Limes-Politik macht das Mittelmeer zum Massengrab
Die Flüchtlingstragödie von Lampedusa ist die Folge einer
Politik, die ein Massensterben bewußt in Kauf nimmt.
Schon vor über einem Jahrzehnt, im Dezember 2002, sprach Lyndon LaRouche
davon, daß das anglo-holländische Finanzempire mit den Methoden des „Limes“,
des Grenzwalls des antiken Römischen Reiches, einen „vorsätzlichen Völkermord“
betreibe. An diese Aussage fühlt man sich erinnert, wenn man an die Hunderte
von Afrikanern denkt, die kürzlich bei dem verzweifelten Versuch, die
italienische Insel Lampedusa zu erreichen, jämmerlich ertrunken sind.

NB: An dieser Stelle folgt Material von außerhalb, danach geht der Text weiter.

(* ===== verification/CheckSpec.v ===== *)
(** * Check specifications

    src/domain/check.rs: what a monitor runs, one constructor per kind, with the
    intervals each kind allows and the host it concerns. The [url] and [psl]
    crates are parameters: a URL is an abstract type with the readings the code
    takes of it, and the public-suffix list a partial function. A [Duration] is
    in nanoseconds; the serde helpers and the schema annotations are left out. *)

From Stdlib Require Import Ascii.
From S2P Require Import Prelude Text Domain Target.

(** ** The url and psl crates *)
Class UrlLibrary := {
  Url : Type;
  Url_eq_dec : EqDecision Url;
  url_parse : string → option Url;
  url_as_str : Url → string;
  host_str : Url → option string;
  port_or_known_default : Url → option Z;
}.
#[global] Existing Instance Url_eq_dec.

Class PublicSuffixes := { domain_str : string → option string }.

(** src/security/mod.rs: [unbracket]. *)
Definition unbracket (host : string) : string :=
  default host (strip_prefix "[" host ≫= strip_suffix "]"%char).

(** chrono's [Duration::MAX] ([i64::MAX] milliseconds), and the conversion from
    a [std::time::Duration]. *)
Definition CHRONO_MAX : Duration := 9223372036854775807 * 1000000.
Definition to_chrono (d : Duration) : Duration := Z.min d CHRONO_MAX.

(** ** Kinds *)
Module HttpMethod.
Inductive t := Get | Head | Post | Put | Patch | Delete | Options.
#[global] Instance eq_dec : EqDecision t.
Proof. solve_decision. Defined.
End HttpMethod.

Module ExpectedStatus.
Inductive t := Exact (code : Z) | Range (min max : Z) | OneOf (codes : list Z).
#[global] Instance eq_dec : EqDecision t.
Proof. solve_decision. Defined.
End ExpectedStatus.

Module DnsRecordType.
Inductive t := A | Aaaa | Cname | Mx | Ns | Txt | Soa | Ptr | Caa | Srv.
#[global] Instance eq_dec : EqDecision t.
Proof. solve_decision. Defined.

Definition as_str (r : t) : string :=
  match r with
  | A => "A" | Aaaa => "AAAA" | Cname => "CNAME" | Mx => "MX" | Ns => "NS"
  | Txt => "TXT" | Soa => "SOA" | Ptr => "PTR" | Caa => "CAA" | Srv => "SRV"
  end.
End DnsRecordType.

Module TcpCheck.
Record t := { host : string; port : Z; timeout : Duration }.
#[global] Instance eq_dec : EqDecision t.
Proof. solve_decision. Defined.
End TcpCheck.

Module PingCheck.
Record t := { host : string; timeout : Duration }.
#[global] Instance eq_dec : EqDecision t.
Proof. solve_decision. Defined.
End PingCheck.

Module HeartbeatCheck.
Record t := { period : Duration; grace : Duration; max_runtime : option Duration }.
#[global] Instance eq_dec : EqDecision t.
Proof. solve_decision. Defined.

(** When the next ping is due, and when the monitor goes down without one. *)
Definition window (c : t) (anchor : DateTime) : DateTime * DateTime :=
  let due := anchor + to_chrono (period c) in
  (due, due + to_chrono (grace c)).
End HeartbeatCheck.

Module TlsCertCheck.
Record t := {
  host : string;
  port : Z;
  server_name : option string;
  warn_days : Z;
  critical_days : Z;
  timeout : Duration;
}.
#[global] Instance eq_dec : EqDecision t.
Proof. solve_decision. Defined.
End TlsCertCheck.

Module DnsCheck.
Record t := {
  domain : string;
  record_type : DnsRecordType.t;
  resolver : option string;
  expected_contains : option string;
  timeout : Duration;
}.
#[global] Instance eq_dec : EqDecision t.
Proof. solve_decision. Defined.
End DnsCheck.

(** The registrable domain of a name. *)
Definition normalize_domain (domain : string) : string :=
  to_ascii_lowercase (trim_end_matches "."%char (str_trim domain)).
Definition resolve_registrable `{PublicSuffixes} (normalized : string) : string :=
  default normalized (domain_str normalized).
Definition registered_domain `{PublicSuffixes} (domain : string) : string :=
  resolve_registrable (normalize_domain domain).
Definition reduced_domain_hint `{PublicSuffixes} (domain : string) : option string :=
  let normalized := normalize_domain domain in
  let registered := resolve_registrable normalized in
  if String.eqb registered normalized then None else Some registered.

Module DomainExpiryCheck.
Record t := { domain : string; warn_days : Z; critical_days : Z; timeout : Duration }.
#[global] Instance eq_dec : EqDecision t.
Proof. solve_decision. Defined.

Definition reduced_domain_hint `{PublicSuffixes} (c : t) : option string :=
  CheckSpec.reduced_domain_hint (domain c).
End DomainExpiryCheck.

Module HttpCheck.
Section HttpCheck.
Context `{UrlLibrary}.
Record t := {
  url : Url;
  method : HttpMethod.t;
  timeout : Duration;
  follow_redirects : bool;
  max_redirects : Z;
  expected_status : ExpectedStatus.t;
  expected_body_contains : option string;
  headers : gmap string string;
  body : option string;
  verify_tls : bool;
  basic_auth : option (string * string);
  bearer_token : option string;
}.
#[global] Instance eq_dec : EqDecision t.
Proof. solve_decision. Defined.
End HttpCheck.
Definition MAX_REDIRECTS : Z := 10.
End HttpCheck.

Module FlowStep.
Section FlowStep.
Context `{UrlLibrary}.
Inductive t :=
| Goto (url : Url)
| Click (selector : string)
| Fill (selector value : string)
| WaitFor (selector : string)
| AssertText (selector : option string) (text : string)
| AssertUrl (text : string).
#[global] Instance eq_dec : EqDecision t.
Proof. solve_decision. Defined.
End FlowStep.
End FlowStep.

Module FlowCheck.
Section FlowCheck.
Context `{UrlLibrary}.
Record t := {
  start_url : Url;
  steps : list FlowStep.t;
  timeout : Duration;
  step_timeout : Duration;
  verify_tls : bool;
}.
#[global] Instance eq_dec : EqDecision t.
Proof. solve_decision. Defined.
End FlowCheck.
Definition MAX_STEPS : Z := 30.

(** [plan_max] is an [i32]. *)
Definition allowed_steps (plan_max : Z) : Z := Z.min (Z.max plan_max 1) MAX_STEPS.
End FlowCheck.

Module CheckSpec.
Section CheckSpec.
Context `{UrlLibrary}.
Inductive t :=
| Http (c : HttpCheck.t)
| Tcp (c : TcpCheck.t)
| Ping (c : PingCheck.t)
| Heartbeat (c : HeartbeatCheck.t)
| TlsCert (c : TlsCertCheck.t)
| DomainExpiry (c : DomainExpiryCheck.t)
| Dns (c : DnsCheck.t)
| Flow (c : FlowCheck.t).
#[global] Instance eq_dec : EqDecision t.
Proof. solve_decision. Defined.

Definition kind (s : t) : string :=
  match s with
  | Http _ => "http"
  | Tcp _ => "tcp"
  | Ping _ => "ping"
  | Heartbeat _ => "heartbeat"
  | Dns _ => "dns"
  | TlsCert _ => "tls_cert"
  | DomainExpiry _ => "domain_expiry"
  | Flow _ => "flow"
  end.

Definition is_passive (s : t) : bool := match s with Heartbeat _ => true | _ => false end.
Definition as_heartbeat (s : t) : option HeartbeatCheck.t :=
  match s with Heartbeat h => Some h | _ => None end.

Definition primary_host (s : t) : option string :=
  match s with
  | Http h => unbracket <$> host_str (HttpCheck.url h)
  | Tcp t => Some (unbracket (TcpCheck.host t))
  | Ping p => Some (unbracket (PingCheck.host p))
  | TlsCert c => Some (unbracket (TlsCertCheck.host c))
  | DomainExpiry d => Some (DomainExpiryCheck.domain d)
  | Dns d => Some (DnsCheck.domain d)
  | Flow f => unbracket <$> host_str (FlowCheck.start_url f)
  | Heartbeat _ => None
  end.
End CheckSpec.

Definition ALL_KINDS : list string :=
  ["http"; "tcp"; "ping"; "heartbeat"; "dns"; "tls_cert"; "domain_expiry"; "flow"].
End CheckSpec.

(** ** Intervals *)
Definition min_interval_secs_for_kind (kind : string) : Z :=
  if String.eqb kind "domain_expiry" then 43200
  else if String.eqb kind "tls_cert" then 3600
  else if String.eqb kind "flow" then 300
  else if String.eqb kind "heartbeat" then 60
  else 10.

Module IntervalHints.
Record t := { min : Z; default : Z }.
End IntervalHints.

Definition interval_hints_for_kind (kind : string) : IntervalHints.t :=
  if String.eqb kind "domain_expiry" then
    {| IntervalHints.min := 43200; IntervalHints.default := 86400 |}
  else if String.eqb kind "tls_cert" then
    {| IntervalHints.min := 21600; IntervalHints.default := 43200 |}
  else if String.eqb kind "dns" then
    {| IntervalHints.min := 60; IntervalHints.default := 300 |}
  else if String.eqb kind "flow" then
    {| IntervalHints.min := 300; IntervalHints.default := 900 |}
  else if String.eqb kind "heartbeat" then
    {| IntervalHints.min := 60; IntervalHints.default := 300 |}
  else {| IntervalHints.min := min_interval_secs_for_kind kind; IntervalHints.default := 60 |}.

(** ** A target with its check *)
Module CheckedTarget.
Section CheckedTarget.
Context `{UrlLibrary}.
Record t := { row : Target.t; check : CheckSpec.t }.
#[global] Instance eq_dec : EqDecision t.
Proof. solve_decision. Defined.
End CheckedTarget.
End CheckedTarget.

(** ** Facts *)
Section CheckFacts.
Context `{UrlLibrary}.

(** Every kind is in the list, and suggests a cadence it would accept. *)
Lemma kind_in_ALL_KINDS (s : CheckSpec.t) : CheckSpec.kind s ∈ CheckSpec.ALL_KINDS.
Proof. destruct s; cbn; set_solver. Qed.

Lemma hints_above_floor kind :
  min_interval_secs_for_kind kind ≤ IntervalHints.min (interval_hints_for_kind kind)
  ≤ IntervalHints.default (interval_hints_for_kind kind).
Proof.
  unfold interval_hints_for_kind, min_interval_secs_for_kind.
  repeat (match goal with
          | |- context [String.eqb kind ?b] => destruct (String.eqb_spec kind b); subst; simpl
          end); lia.
Qed.
End CheckFacts.

(** A URL that is its own text on port 443, for evaluating the models. *)
Definition plain_urls : UrlLibrary := {|
  Url := string; Url_eq_dec := String.string_dec; url_parse := Some; url_as_str s := s;
  host_str := Some; port_or_known_default _ := Some 443 |}.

Der Limes sollte verhindern, daß das Römische Reich von den „Barbaren“ aus
dem armen, rückständigen Norden überschwemmt wurde. Heute richtet sich die
Limes-Politik gegen die Bevölkerung des Südens, und sie wird weltweit
verfolgt. Die Verfechter dieser mörderischen Politik, die sich in der
Finanzwelt und den ihr loyalen Regierungen fest eingenistet haben, schreiben
ganze Teile der Welt in Afrika, im Nahen Osten, in Südamerika, der Karibik und
Asien einfach ab und wollen sie durch systematische wirtschaftliche
Zerstörung, Drogenlegalisierung und endlose Kriege entvölkern.

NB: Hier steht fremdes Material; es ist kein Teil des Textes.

(** A move that neither takes nor returns a permit. *)
Lemma slots_move i r ph p :
  tasks p !! i = Some r → slots_ok p → Phase.permit ph = Phase.permit (phase r) →
  (∀ s, Phase.semaphore ph = Some s → CheckTask.rdap_tld (task r) = None ∧
     ∃ k, CheckTask.host_key (task r) = Some k ∧
       ArcMap.slots (HostThrottle.caps (host_throttle p)) !! k = Some s) →
  (∀ b, ph = Phase.Probing b None → uncovered (task r)) →
  slots_ok (move i r ph p).
Proof.
  intros Hi [Hm Ha Ht Hk Hw Hs] Hp Hph Hun. split; simpl; try done.
  - intros k s [Hu|[Hkey Hse]]%(uses_slot_move _ _ r); [by apply Ht| |done].
    destruct (Hph s Hse) as (_ & k' & ? & ?). congruence.
  - apply slots_keyed_move; [done|done|]. intros s (? & k & -> & _)%Hph. done.
  - by apply permits_where_due_move.
  - intros k s (n & Hc & Hn & Hsum)%Hs. exists n. split_and!; [done|done|].
    rewrite (count_insert _ _ _ r) by done. unfold has_permit at 2 3. simpl. rewrite Hp.
    rewrite <-Hsum. lia.
Qed.

Lemma slots_same p p' :
  host_throttle p' = host_throttle p → tasks p' = tasks p → slots_ok p → slots_ok p'.
Proof. intros Hh Ht [? ? ? ? ? ?]. split; rewrite ?Hh, ?Ht; done. Qed.

Lemma slots_end i r p : tasks p !! i = Some r → slots_ok p → slots_ok (end_task i r p).
Proof.
  intros Hi [Hm Ha Ht Hk Hw Hs]. unfold end_task.
  assert (Hkd : slots_keyed (delete i (tasks p))) by
    (intros x s Hx%elem_of_delete_list; by apply Hk).
  assert (Hwd : permits_where_due (delete i (tasks p))) by
    (intros x b Hx%elem_of_delete_list; by apply Hw).
  split.
  - by destruct (Phase.permit (phase r)).
  - destruct (Phase.permit (phase r)); simpl; [by apply update_ok|done].
  - destruct (Phase.permit (phase r)); simpl; intros k s Hu%uses_slot_delete; simpl; auto.
  - by destruct (Phase.permit (phase r)).
  - by destruct (Phase.permit (phase r)).
  - intros k s Hks.
    assert (ArcMap.slots (HostThrottle.caps (host_throttle p)) !! k = Some s) as Hks' by
      (destruct (Phase.permit (phase r)); done).
    destruct (Hs k s Hks') as (n & Hc & Hn & Hsum).
    destruct (Phase.permit (phase r)) as [s'|] eqn:Hp; simpl.
    + rewrite (count_delete _ _ _ r) by done. unfold has_permit at 2. rewrite Hp.
      destruct (decide (s' = s)) as [->|Hne].
      * exists (n + 1). rewrite bool_decide_true by done. split_and!; [|lia|lia].
        by rewrite lookup_alter_eq, Hc.
      * exists n. rewrite bool_decide_false by congruence. split_and!; [|lia|lia].
        by rewrite lookup_alter_ne.
    + exists n. rewrite (count_delete _ _ _ r) by done. unfold has_permit at 2. rewrite Hp.
      rewrite bool_decide_false by done. split_and!; [done|lia|lia].
Qed.

(** Cloning out the semaphore of a key. *)
Lemma slots_get key p s th :
  slots_ok p → HostThrottle.semaphore_for key (host_throttle p) = (s, th) →
  slots_ok (set_host_throttle th p) ∧ ArcMap.slots (HostThrottle.caps th) !! key = Some s.
Proof.
  intros [Hm Ha Ht Hk Hw Hs]. unfold HostThrottle.semaphore_for.
  destruct (ArcMap.get_or_insert _ _ _) as [a m] eqn:Hg. intros [= <- <-].
  apply get_or_insert_ok in Hg as (Hok & Hkey & Htr & Hkeep & Hnew); [|done].
  split; [|done]. split; simpl; try done; [by apply Htr|].
  intros k s Hks. destruct (Hnew k s Hks) as [Hold|[Hfree Hcell]].
  - destruct (Hs k s Hold) as (n & Hc & ? & ?). exists n. rewrite Hkeep; [done|by rewrite Hc].
  - exists (HostThrottle.per_host_max (host_throttle p)). split_and!; [done|lia|].
    rewrite count_none; [lia|]. apply Forall_forall. intros r Hr.
    apply bool_decide_eq_false. intros Hp.
    assert (Hse : Phase.semaphore (phase r) = Some s) by (destruct (phase r); done).
    destruct (Hk r s Hr Hse) as [Hhk _].
    destruct (CheckTask.host_key (task r)) as [k'|] eqn:Hk'; [|done].
    assert (uses_slot (tasks p) k' s) as Hu%Ht by (by exists r).
    apply (arc_cell _ Ha) in Hu as [? ?]. congruence.
Qed.

(** Taking a permit. *)
Lemma slots_acquire i r b s m p :
  tasks p !! i = Some r → phase r = Phase.HasSlot b s → slots_ok p →
  HostThrottle.try_acquire s (HostThrottle.caps (host_throttle p)) = Some m →
  slots_ok (move i r (Phase.Probing b (Some s))
              (set_host_throttle (HostThrottle.set_caps m (host_throttle p)) p)).
Proof.
  intros Hi Hph [Hm Ha Ht Hk Hw Hs]. unfold HostThrottle.try_acquire, ArcMap.cell.
  destruct (ArcMap.cells _ !! s) as [n0|] eqn:Hc0; simpl; [|done].
  unfold try_acquire_owned. destruct (0 <? n0) eqn:Hn0; [|done]. intros [= <-]. bool_cases.
  assert (Hr : r ∈ tasks p) by by eapply list_elem_of_lookup_2.
  assert (Hse : Phase.semaphore (phase r) = Some s) by by rewrite Hph.
  destruct (Hk r s Hr Hse) as [Hhk Hrd].
  destruct (CheckTask.host_key (task r)) as [key|] eqn:Hkey; [|done].
  assert (Hu : uses_slot (tasks p) key s) by by exists r.
  split; simpl; try done.
  - by apply update_ok.
  - intros k s' [Hu'|[? [= <-]]]%(uses_slot_move _ _ r); [by apply Ht| |done].
    apply Ht. congruence.
  - apply slots_keyed_move; [done|done|]. intros _ _. by rewrite Hkey.
  - by apply permits_where_due_move.
  - intros k s' Hks. destruct (Hs k s' Hks) as (n & Hc & Hn & Hsum).
    rewrite (count_insert _ _ _ r) by done. unfold has_permit at 2 3. simpl. rewrite Hph. simpl.
    destruct (decide (s = s')) as [<-|Hne].
    + exists (n - 1). rewrite bool_decide_true by done. rewrite lookup_alter_eq, Hc.
      assert (n0 = n) by congruence. split_and!; [done|lia|lia].
    + exists n. rewrite bool_decide_false by congruence. rewrite lookup_alter_ne by done.
      split_and!; [done|lia|lia].
Qed.

Lemma slots_sweep rdap_held p p' :
  slots_ok p → tasks p' = tasks p →
  host_throttle p' = (HostThrottle.sweep (semaphore_held p) rdap_held (host_throttle p)).2 →
  slots_ok p'.
Proof.
  intros [Hm Ha Ht Hk Hw Hs] Htasks Hth. split; rewrite ?Hth, ?Htasks; try done.
  - by apply sweep_idle_ok.
  - apply sweep_idle_tracks; [done|]. intros k s Hu. by apply (semaphore_held_uses p k).
  - intros k s [Hks _]%sweep_idle_slots. by apply Hs in Hks.
Qed.

Lemma breakers_sweep p : breakers_ok p → breakers_ok (sweep_breakers p).2.
Proof.
  intros [Ha Ht]. split; [by apply sweep_idle_ok|].
  apply sweep_idle_tracks; [done|]. intros k b Hu. by apply (breaker_held_uses p k).
Qed.

(** *** Every step *)
Lemma permits_same p p' :
  semaphore p' = semaphore p → tasks p' = tasks p → in_flight p' = in_flight p →
  max_concurrent p' = max_concurrent p → permits_ok p → permits_ok p'.
Proof. intros Hs Ht Hf Hm [? ? ? ?]. split; rewrite ?Hs, ?Ht, ?Hf, ?Hm; done. Qed.

(** Steps that touch neither the tasks, the permits nor the maps. *)
Lemma pool_same p p' :
  semaphore p' = semaphore p → tasks p' = tasks p → in_flight p' = in_flight p →
  max_concurrent p' = max_concurrent p → host_throttle p' = host_throttle p →
  breakers_ok p' → pool_ok p → pool_ok p'.
Proof.
  intros ? ? ? ? ? ? [? ? ?]. split; [by eapply permits_same|done|by eapply slots_same].
Qed.

Lemma pool_end i r p : tasks p !! i = Some r → pool_ok p → pool_ok (end_task i r p).
Proof. intros Hi [? ? ?]. split; [by apply end_permits|by apply breakers_end|by apply slots_end]. Qed.

Lemma pool_deliver id r p o p' : deliver_result id r p = (o, p') → pool_ok p → pool_ok p'.
Proof.
  intros Hd Hp. apply breakers_deliver in Hd as (Hb & Ht & Hh & Hs & Hf & Hm).
  apply (pool_same p); try done. destruct Hp as [_ ? _]. by eapply breakers_same.
Qed.

Lemma pool_update_breaker b f p : pool_ok p → pool_ok (update_breaker b f p).
Proof. intros Hp. apply (pool_same p); try done. apply breakers_update. apply Hp. Qed.

Lemma pool_dispatch t now later p o p' :
  dispatch t now later p = (o, p') → pool_ok p → pool_ok p'.
Proof.
  unfold dispatch. intros Hd Hp.
  assert (Hspawn : ∀ o' p'',
    (if bool_decide (CheckTask.id t ∈ in_flight p) then
       ([DroppedInFlight (CheckTask.id t)],
        set_fanout (ResultFanout.note_storage_dropped (fanout p)) p)
     else
       match try_acquire_owned (semaphore p) with
       | None => ([DroppedSaturated (CheckTask.id t)],
            set_in_flight (({[CheckTask.id t]} ∪ in_flight p) ∖ {[CheckTask.id t]})
              (set_fanout (ResultFanout.note_storage_dropped (fanout p))
                 (set_in_flight ({[CheckTask.id t]} ∪ in_flight p) p)))
       | Some rest => ([], set_tasks (tasks p ++ [{| task := t; phase := Phase.Spawned |}])
                   (set_semaphore rest (set_in_flight ({[CheckTask.id t]} ∪ in_flight p) p)))
       end) = (o', p'') → pool_ok p'').
  { clear Hd. intros o' p''. destruct (Hp) as [[Hadd Hleft Hnd Hfl] [Hba Hbt] [Hm Hsa Hst Hsk Hsw Hsum]].
    case_bool_decide as Hin; [intros [= _ <-]; by apply (pool_same p)|].
    unfold try_acquire_owned. destruct (0 <? semaphore p) eqn:Hpos; intros [= _ <-]; bool_cases.
    - split; split; simpl; try done.
      + rewrite length_app. simpl. lia.
      + lia.
      + unfold ids. rewrite fmap_app. simpl. apply NoDup_app. split_and!; [done| |by apply NoDup_singleton].
        intros x Hx%Hfl ->%list_elem_of_singleton. done.
      + intros x. unfold ids. rewrite fmap_app, elem_of_app, elem_of_union, elem_of_singleton, Hfl.
        simpl. rewrite list_elem_of_singleton. naive_solver.
      + intros k b Hu%uses_breaker_push. by apply Hbt.
      + intros k b Hu%uses_slot_push. by apply Hst.
      + intros x s [Hx|Hx]%elem_of_app Hse; [by eapply Hsk|].
        apply list_elem_of_singleton in Hx as ->. done.
      + intros x b [Hx|Hx]%elem_of_app Hb; [by eapply Hsw|].
        apply list_elem_of_singleton in Hx as ->. done.
      + intros k s (n & ? & ? & <-)%Hsum. exists n. rewrite count_app. split_and!; [done|done|].
        unfold count at 2. simpl. lia.
    - split; [split; simpl; try done|split; done|split; done].
      intros x. rewrite elem_of_difference, elem_of_union, elem_of_singleton, <-Hfl.
      split; [naive_solver|]. intros Hx. split; [by right|]. intros ->. done. }
  destruct (CheckedTarget.check (CheckTask.target t)); try by eapply Hspawn.
  by eapply pool_deliver.
Qed.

Diese bösartige, imperiale Weltsicht kam am 12. Oktober in einem Kommentar
im Londoner Economist, dem Sprachrohr der City, zum Ausdruck; dort hieß
es zu der Tragödie von Lampedusa: „Das Treibgut einer ruinierten Welt wird
regelmäßig an die Küsten Südeuropas gespült.“ Menschen, die vor verzweifelten
Lebensverhältnissen fliehen, nicht mehr als „Treibgut“? Aber genau das ist die
Methode hinter den feigen Entscheidungen der Verantwortlichen in Europa und
Amerika.
Lampedusa
In den ersten neun Monaten dieses Jahres trafen nach Angaben der
UN-Flüchtlingskommission 30.000 Migranten in Italien und Malta ein - ein
starker Anstieg gegenüber 15.000 im gesamten Jahr 2012. Der größte Teil kommt
aus Somalia und Eritrea, andere aus Syrien, Ägypten, Pakistan und in
geringerer Zahl aus Gambia, Mali, Afghanistan und anderen Staaten. Der
Londoner Guardian berichtete am 14. Oktober, die Zahl der Migranten,
die an der italienischen Küste landeten, habe sich allein zwischen dem 1. Juli
und dem 10. August verdoppelt.
Eine der wichtigsten Stationen auf der gefährlichen Reise von Afrika nach
Europa, vor allem von Tunesien aus, ist die kleine, Sizilien vorgelagerte
Insel Lampedusa. Der Name dieser Insel ist inzwischen mit dem Bild
ertrinkender Afrikaner verbunden, weil immer wieder mit Flüchtlingen
überladene Schiffe kentern. Der dramatischste dieser Vorfälle ereignete sich
am 3. Oktober, als 339 Afrikaner, vor allem Eritreer, die sich in Libyen
eingeschifft hatten, ums Leben kamen, nachdem ihr Schiff in Brand geraten war.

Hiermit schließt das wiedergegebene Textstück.